## EXERCISE AIM
Whenever the string "rest" turns up in a line below, that line should be copied.

===============

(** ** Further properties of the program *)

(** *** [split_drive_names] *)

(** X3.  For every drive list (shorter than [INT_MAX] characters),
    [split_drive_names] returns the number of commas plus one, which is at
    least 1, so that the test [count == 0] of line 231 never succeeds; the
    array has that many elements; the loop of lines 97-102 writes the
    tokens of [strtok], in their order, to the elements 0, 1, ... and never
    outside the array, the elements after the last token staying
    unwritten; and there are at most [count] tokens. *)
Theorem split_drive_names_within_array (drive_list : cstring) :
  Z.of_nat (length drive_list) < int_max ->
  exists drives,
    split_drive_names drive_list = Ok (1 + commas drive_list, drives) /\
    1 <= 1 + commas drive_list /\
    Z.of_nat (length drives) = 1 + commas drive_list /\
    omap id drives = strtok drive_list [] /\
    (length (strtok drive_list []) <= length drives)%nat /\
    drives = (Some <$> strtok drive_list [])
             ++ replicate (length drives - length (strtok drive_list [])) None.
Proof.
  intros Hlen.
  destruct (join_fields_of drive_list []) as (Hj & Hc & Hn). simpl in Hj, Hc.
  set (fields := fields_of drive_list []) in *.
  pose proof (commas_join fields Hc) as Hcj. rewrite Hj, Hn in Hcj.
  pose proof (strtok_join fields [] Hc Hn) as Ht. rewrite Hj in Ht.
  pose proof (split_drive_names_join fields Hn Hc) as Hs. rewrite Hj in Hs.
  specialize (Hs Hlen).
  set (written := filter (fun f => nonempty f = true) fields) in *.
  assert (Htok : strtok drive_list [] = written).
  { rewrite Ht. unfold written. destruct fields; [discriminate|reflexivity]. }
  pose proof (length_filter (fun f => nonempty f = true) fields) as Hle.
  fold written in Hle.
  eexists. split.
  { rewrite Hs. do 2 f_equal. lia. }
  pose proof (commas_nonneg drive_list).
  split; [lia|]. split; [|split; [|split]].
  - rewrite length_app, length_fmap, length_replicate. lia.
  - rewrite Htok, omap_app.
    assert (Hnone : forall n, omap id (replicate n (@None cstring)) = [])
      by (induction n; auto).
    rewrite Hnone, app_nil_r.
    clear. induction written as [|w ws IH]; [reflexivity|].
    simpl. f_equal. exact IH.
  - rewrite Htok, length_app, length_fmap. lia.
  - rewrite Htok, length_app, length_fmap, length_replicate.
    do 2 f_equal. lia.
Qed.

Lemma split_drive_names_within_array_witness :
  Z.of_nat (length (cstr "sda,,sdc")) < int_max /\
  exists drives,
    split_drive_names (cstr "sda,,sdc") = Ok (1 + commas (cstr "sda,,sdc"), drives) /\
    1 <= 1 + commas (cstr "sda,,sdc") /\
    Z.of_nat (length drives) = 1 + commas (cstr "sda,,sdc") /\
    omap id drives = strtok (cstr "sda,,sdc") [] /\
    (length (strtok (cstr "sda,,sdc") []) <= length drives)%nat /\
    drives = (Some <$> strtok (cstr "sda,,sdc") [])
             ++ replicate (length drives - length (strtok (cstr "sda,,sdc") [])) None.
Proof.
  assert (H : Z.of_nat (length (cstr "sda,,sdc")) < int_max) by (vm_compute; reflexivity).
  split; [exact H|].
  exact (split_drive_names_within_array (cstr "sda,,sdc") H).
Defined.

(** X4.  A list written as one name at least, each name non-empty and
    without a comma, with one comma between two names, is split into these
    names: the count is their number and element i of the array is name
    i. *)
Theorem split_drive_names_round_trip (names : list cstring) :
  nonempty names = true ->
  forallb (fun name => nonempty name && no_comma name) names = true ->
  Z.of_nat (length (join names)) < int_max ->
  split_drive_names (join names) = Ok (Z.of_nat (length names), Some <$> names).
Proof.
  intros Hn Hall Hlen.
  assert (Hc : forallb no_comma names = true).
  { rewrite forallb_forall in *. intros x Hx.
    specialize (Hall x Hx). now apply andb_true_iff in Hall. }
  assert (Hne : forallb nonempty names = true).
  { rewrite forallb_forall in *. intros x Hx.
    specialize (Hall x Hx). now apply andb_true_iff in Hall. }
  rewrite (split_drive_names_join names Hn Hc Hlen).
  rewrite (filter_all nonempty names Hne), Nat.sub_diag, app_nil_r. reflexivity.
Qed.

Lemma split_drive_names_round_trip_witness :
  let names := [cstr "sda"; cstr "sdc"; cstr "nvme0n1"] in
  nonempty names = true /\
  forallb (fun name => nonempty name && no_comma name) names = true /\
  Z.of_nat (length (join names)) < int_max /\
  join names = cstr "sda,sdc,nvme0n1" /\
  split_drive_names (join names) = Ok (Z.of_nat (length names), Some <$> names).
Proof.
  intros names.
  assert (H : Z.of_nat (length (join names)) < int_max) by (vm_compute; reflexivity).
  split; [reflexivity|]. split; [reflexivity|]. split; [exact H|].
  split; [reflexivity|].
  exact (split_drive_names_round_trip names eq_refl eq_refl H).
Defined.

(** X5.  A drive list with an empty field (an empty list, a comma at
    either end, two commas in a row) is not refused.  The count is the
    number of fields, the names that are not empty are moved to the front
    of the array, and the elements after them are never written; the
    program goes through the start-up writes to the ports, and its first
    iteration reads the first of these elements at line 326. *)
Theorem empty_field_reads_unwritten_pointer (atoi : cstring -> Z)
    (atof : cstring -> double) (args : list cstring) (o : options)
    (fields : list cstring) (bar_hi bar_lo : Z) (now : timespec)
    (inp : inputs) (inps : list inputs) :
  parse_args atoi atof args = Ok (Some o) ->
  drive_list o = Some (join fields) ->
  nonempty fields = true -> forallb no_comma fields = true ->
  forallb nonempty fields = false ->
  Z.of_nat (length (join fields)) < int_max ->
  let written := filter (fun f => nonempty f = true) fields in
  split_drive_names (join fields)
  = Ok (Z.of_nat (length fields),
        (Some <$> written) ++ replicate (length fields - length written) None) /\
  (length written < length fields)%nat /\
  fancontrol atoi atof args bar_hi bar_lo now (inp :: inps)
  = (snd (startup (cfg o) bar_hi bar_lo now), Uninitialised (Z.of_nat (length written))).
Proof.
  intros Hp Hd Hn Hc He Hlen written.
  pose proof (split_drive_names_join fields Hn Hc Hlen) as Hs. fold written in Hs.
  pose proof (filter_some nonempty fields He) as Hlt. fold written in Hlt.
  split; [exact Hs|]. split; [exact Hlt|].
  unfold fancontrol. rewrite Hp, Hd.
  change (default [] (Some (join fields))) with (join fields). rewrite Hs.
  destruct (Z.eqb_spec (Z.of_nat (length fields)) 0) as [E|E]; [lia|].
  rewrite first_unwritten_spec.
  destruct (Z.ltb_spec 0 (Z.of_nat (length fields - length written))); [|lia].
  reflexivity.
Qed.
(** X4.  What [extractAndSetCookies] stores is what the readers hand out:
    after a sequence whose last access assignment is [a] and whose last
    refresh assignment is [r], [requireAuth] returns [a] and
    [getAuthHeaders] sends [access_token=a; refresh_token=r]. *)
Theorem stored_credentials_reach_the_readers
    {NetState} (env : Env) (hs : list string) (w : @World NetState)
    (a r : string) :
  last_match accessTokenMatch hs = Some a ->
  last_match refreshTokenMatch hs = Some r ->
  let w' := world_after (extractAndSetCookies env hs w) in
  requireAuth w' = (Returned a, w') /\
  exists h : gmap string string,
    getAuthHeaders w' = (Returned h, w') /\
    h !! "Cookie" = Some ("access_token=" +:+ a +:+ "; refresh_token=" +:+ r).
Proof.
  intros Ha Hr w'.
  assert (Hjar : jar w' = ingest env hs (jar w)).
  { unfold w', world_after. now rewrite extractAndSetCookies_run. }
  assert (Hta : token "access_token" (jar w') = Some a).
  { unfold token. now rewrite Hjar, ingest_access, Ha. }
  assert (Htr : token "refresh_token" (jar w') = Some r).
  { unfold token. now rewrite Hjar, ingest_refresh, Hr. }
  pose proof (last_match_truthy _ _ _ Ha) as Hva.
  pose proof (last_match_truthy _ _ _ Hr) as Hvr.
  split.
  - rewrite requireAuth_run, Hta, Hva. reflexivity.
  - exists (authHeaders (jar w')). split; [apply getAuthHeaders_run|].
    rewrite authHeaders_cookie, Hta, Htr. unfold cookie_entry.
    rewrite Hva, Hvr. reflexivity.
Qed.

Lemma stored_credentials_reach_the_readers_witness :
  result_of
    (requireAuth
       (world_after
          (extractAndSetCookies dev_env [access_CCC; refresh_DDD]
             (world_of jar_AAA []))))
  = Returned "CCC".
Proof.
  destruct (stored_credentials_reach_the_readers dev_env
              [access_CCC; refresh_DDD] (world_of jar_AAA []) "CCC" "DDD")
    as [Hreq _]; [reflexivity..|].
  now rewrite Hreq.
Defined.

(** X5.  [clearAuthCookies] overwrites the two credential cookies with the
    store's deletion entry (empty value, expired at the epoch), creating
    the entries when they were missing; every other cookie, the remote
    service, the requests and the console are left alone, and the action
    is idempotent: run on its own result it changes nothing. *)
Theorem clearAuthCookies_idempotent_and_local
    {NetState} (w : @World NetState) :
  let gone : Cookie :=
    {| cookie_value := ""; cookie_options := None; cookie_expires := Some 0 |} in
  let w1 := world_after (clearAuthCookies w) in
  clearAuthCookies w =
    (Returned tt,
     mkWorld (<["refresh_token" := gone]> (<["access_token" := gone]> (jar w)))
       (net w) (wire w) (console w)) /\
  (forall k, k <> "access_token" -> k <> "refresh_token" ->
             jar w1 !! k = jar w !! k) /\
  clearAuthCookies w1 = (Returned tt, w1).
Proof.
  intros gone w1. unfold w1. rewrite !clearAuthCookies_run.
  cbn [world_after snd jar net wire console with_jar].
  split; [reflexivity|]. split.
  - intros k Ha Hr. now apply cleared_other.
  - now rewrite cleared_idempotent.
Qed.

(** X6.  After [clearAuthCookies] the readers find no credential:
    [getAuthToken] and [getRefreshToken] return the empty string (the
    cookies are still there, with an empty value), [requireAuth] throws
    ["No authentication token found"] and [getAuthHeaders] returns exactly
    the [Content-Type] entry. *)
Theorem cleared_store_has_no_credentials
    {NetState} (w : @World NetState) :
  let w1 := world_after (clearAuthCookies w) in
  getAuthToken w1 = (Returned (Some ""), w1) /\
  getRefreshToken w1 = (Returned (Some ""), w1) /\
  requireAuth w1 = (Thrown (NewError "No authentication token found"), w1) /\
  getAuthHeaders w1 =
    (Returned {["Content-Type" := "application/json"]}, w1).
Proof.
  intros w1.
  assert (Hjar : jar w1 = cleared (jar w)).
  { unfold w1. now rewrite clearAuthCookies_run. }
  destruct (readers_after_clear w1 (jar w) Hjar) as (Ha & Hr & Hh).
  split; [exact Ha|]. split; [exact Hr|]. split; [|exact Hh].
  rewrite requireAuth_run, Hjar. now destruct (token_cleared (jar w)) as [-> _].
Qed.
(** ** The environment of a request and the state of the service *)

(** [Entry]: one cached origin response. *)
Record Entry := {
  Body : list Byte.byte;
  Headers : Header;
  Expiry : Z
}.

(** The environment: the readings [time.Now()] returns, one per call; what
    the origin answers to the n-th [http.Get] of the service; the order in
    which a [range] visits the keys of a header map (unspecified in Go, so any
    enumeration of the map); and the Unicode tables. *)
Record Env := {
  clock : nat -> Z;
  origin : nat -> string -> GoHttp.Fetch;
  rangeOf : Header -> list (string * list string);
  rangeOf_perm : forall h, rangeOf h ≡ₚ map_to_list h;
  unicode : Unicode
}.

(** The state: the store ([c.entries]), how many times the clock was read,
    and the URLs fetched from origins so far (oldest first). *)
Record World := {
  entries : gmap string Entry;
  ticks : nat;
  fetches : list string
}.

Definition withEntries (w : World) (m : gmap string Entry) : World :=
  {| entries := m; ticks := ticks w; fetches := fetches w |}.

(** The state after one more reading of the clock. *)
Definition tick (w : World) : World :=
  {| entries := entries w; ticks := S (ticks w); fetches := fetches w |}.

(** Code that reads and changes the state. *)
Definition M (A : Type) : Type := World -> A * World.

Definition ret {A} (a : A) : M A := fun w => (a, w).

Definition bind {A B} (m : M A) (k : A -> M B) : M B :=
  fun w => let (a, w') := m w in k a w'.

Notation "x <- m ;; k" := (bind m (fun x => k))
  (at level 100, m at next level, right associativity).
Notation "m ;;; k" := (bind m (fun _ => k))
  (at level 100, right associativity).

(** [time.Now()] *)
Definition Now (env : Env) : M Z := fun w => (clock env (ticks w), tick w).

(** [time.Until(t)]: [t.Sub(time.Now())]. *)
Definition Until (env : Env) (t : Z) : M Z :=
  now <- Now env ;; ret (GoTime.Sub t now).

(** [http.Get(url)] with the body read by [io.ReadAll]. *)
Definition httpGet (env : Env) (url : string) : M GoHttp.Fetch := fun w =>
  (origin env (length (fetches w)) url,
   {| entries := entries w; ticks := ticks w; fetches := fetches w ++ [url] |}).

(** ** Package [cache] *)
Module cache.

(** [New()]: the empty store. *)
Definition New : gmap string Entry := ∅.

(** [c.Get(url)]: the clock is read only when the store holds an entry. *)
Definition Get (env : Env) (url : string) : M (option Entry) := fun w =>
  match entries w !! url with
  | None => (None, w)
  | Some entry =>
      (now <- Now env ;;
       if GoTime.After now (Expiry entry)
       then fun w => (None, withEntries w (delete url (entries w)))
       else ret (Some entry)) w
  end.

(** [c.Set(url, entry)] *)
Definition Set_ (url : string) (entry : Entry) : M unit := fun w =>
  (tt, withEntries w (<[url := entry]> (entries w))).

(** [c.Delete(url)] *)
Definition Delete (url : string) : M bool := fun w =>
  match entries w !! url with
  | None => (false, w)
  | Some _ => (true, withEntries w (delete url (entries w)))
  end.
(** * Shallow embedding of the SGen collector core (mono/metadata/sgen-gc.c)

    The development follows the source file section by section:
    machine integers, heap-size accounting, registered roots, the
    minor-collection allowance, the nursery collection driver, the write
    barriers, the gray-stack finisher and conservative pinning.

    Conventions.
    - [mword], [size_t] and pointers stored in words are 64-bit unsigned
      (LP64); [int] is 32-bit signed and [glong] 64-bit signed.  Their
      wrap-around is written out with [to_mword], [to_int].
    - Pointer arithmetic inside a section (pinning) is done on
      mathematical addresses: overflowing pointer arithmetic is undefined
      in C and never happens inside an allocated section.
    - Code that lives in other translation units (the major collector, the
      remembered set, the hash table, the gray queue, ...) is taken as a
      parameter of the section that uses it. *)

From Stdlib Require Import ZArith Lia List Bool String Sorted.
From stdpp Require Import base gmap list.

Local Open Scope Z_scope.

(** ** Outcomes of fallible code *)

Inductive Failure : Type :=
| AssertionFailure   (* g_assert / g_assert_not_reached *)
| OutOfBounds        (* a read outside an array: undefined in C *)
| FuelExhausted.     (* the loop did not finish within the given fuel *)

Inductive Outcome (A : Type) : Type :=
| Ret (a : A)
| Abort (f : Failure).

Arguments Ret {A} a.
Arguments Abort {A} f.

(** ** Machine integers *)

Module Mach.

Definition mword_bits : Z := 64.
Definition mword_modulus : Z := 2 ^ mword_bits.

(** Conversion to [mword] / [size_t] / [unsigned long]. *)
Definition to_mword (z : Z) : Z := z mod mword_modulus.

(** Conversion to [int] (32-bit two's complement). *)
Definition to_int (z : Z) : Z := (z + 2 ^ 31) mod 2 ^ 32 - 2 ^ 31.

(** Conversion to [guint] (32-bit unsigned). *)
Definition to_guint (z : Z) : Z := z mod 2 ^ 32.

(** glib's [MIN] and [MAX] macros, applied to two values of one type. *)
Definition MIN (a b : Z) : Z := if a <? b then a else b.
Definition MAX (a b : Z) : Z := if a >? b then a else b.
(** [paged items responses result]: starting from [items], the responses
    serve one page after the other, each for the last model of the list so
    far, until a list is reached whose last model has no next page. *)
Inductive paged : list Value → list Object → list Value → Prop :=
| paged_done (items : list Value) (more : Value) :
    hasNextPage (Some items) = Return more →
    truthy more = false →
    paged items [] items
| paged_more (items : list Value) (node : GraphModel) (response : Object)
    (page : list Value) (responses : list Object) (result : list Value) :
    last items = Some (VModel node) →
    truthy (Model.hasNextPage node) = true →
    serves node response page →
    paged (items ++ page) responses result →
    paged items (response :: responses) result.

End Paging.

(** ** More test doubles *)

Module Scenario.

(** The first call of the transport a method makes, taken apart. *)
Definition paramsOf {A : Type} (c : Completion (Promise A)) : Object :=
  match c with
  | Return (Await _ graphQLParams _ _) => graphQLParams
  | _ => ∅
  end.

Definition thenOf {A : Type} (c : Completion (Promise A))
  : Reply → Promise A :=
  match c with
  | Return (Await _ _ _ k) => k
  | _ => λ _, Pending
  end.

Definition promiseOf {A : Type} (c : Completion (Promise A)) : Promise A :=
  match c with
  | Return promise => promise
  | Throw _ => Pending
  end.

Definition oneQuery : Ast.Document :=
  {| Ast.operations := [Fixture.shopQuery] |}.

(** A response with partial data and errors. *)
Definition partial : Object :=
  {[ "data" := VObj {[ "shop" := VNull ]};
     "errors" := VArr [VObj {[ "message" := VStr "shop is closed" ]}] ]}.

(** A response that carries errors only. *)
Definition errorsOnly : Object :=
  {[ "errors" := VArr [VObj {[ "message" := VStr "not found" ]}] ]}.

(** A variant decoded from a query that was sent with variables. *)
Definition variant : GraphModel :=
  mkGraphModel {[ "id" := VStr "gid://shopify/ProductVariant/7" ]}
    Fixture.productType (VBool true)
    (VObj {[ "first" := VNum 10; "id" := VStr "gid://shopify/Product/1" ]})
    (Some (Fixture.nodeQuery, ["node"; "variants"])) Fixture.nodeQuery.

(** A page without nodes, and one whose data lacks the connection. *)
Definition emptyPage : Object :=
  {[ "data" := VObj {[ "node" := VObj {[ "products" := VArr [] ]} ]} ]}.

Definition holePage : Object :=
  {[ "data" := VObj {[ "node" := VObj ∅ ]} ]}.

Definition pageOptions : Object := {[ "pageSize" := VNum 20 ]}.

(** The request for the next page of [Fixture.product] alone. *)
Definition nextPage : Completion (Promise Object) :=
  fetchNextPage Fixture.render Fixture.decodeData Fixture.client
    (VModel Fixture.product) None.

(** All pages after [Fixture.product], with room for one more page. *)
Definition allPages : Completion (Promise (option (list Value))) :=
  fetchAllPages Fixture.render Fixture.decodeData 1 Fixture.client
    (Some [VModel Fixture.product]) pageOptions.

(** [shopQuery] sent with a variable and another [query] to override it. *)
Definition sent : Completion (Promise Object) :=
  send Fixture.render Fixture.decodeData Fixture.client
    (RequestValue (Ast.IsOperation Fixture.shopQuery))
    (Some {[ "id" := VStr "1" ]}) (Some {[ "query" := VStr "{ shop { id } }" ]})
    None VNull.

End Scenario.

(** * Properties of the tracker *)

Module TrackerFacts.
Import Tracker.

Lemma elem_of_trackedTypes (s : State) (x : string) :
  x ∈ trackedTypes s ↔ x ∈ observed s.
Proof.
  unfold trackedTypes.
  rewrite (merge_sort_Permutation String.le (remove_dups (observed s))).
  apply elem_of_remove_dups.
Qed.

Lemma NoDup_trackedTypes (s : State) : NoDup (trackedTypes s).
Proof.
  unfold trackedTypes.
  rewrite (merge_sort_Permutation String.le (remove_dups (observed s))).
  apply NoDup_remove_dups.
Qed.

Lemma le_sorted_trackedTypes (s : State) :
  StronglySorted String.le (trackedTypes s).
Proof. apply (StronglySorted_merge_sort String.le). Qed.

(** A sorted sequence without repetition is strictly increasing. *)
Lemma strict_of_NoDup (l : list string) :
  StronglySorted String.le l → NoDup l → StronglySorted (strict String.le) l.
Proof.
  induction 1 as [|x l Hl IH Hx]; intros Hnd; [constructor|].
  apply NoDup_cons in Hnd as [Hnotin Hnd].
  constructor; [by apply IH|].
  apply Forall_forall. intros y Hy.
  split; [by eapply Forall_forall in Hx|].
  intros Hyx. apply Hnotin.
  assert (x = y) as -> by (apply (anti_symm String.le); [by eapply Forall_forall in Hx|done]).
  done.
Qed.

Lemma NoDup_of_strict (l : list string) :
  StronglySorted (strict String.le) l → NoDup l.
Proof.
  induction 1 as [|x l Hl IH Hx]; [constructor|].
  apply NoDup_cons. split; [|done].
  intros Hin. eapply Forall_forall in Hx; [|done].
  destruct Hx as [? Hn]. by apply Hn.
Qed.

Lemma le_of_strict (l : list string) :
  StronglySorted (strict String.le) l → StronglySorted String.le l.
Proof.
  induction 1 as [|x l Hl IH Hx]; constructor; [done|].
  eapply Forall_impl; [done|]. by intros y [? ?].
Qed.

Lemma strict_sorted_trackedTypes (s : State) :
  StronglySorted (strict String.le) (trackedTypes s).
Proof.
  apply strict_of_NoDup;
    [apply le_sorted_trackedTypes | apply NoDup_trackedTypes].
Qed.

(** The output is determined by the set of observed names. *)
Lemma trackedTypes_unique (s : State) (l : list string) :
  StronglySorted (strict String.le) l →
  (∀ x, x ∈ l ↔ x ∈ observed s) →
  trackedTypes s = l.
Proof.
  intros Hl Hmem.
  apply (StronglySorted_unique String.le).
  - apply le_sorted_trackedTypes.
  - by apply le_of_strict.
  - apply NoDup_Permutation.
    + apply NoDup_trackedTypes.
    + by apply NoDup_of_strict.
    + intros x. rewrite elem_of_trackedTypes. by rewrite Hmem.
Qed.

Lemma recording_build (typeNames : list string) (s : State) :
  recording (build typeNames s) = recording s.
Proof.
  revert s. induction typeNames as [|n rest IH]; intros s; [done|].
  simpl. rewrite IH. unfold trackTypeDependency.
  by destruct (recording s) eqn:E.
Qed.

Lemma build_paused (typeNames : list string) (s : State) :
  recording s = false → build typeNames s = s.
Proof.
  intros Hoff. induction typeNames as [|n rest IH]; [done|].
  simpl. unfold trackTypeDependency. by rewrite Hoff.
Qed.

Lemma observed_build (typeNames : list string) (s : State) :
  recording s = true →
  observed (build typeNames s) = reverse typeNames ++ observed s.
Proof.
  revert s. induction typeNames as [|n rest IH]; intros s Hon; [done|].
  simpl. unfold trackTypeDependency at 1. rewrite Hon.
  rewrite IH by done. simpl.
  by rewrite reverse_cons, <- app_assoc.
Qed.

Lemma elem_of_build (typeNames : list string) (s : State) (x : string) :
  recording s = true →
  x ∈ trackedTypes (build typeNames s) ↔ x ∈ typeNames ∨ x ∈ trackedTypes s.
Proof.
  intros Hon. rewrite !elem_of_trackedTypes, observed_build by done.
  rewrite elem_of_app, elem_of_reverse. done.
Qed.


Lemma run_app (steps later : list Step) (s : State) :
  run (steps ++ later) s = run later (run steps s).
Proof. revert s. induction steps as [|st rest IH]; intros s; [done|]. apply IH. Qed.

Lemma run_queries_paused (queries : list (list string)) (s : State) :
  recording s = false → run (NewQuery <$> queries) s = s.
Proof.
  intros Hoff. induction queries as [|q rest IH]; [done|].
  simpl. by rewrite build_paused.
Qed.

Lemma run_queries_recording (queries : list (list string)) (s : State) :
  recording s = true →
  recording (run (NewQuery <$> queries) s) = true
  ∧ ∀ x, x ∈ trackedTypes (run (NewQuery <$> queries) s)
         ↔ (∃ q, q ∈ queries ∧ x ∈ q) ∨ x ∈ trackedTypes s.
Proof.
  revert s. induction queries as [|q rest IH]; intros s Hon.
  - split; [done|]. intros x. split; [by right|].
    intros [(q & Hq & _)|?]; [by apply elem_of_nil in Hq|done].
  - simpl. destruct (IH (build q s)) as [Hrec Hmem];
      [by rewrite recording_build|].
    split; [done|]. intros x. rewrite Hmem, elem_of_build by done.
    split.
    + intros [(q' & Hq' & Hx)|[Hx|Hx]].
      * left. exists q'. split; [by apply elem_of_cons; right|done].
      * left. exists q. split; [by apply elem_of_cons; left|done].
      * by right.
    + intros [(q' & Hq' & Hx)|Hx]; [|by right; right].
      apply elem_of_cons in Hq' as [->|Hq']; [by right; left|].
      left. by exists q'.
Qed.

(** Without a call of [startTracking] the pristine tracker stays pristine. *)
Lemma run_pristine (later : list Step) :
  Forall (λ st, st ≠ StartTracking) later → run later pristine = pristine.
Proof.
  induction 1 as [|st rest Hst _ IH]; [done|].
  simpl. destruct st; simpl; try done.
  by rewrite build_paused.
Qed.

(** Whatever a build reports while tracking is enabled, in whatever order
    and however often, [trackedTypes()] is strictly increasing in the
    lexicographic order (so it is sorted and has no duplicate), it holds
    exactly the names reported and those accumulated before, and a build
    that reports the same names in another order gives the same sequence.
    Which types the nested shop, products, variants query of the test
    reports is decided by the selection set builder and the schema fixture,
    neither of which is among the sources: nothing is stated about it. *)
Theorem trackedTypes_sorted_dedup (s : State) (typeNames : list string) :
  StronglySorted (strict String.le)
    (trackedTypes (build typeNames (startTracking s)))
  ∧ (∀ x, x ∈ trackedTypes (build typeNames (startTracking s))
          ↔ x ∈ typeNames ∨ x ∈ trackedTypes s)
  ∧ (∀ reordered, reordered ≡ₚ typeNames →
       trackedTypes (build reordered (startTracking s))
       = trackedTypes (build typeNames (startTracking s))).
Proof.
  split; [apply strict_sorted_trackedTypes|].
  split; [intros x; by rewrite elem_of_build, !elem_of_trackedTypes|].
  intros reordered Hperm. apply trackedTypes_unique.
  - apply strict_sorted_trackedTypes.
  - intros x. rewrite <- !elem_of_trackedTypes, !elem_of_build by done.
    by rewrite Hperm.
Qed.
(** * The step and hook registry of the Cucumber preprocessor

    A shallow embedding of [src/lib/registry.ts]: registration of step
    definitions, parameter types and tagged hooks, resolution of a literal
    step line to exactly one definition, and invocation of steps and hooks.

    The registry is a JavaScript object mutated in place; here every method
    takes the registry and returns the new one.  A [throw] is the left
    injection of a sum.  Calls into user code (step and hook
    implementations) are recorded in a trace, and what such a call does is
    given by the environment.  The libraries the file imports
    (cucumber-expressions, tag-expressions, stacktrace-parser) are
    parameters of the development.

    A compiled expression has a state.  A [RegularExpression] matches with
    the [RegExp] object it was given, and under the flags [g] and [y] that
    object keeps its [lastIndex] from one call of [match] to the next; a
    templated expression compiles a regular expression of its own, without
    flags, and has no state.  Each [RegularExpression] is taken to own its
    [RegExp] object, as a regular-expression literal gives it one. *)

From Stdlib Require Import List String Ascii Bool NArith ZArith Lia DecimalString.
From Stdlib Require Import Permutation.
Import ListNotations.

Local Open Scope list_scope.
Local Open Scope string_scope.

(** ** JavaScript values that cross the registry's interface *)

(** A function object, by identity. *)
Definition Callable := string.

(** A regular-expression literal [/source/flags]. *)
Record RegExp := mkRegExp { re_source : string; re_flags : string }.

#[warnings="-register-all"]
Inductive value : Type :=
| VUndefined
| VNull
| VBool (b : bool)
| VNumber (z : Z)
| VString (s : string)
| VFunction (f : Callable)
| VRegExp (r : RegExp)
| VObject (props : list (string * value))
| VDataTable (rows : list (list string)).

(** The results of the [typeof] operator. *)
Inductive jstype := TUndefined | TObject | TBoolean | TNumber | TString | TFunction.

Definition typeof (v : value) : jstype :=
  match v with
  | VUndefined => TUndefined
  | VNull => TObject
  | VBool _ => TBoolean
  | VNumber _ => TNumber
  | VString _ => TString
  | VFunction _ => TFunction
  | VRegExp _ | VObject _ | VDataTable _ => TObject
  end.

===============

## WRITTEN RESPONSE
  revert s. induction typeNames as [|n rest IH]; intros s; [done|].
  intros Hoff. induction typeNames as [|n rest IH]; [done|].
  revert s. induction typeNames as [|n rest IH]; intros s Hon; [done|].
Proof. revert s. induction steps as [|st rest IH]; intros s; [done|]. apply IH. Qed.
  intros Hoff. induction queries as [|q rest IH]; [done|].
  revert s. induction queries as [|q rest IH]; intros s Hon.
  induction 1 as [|st rest Hst _ IH]; [done|].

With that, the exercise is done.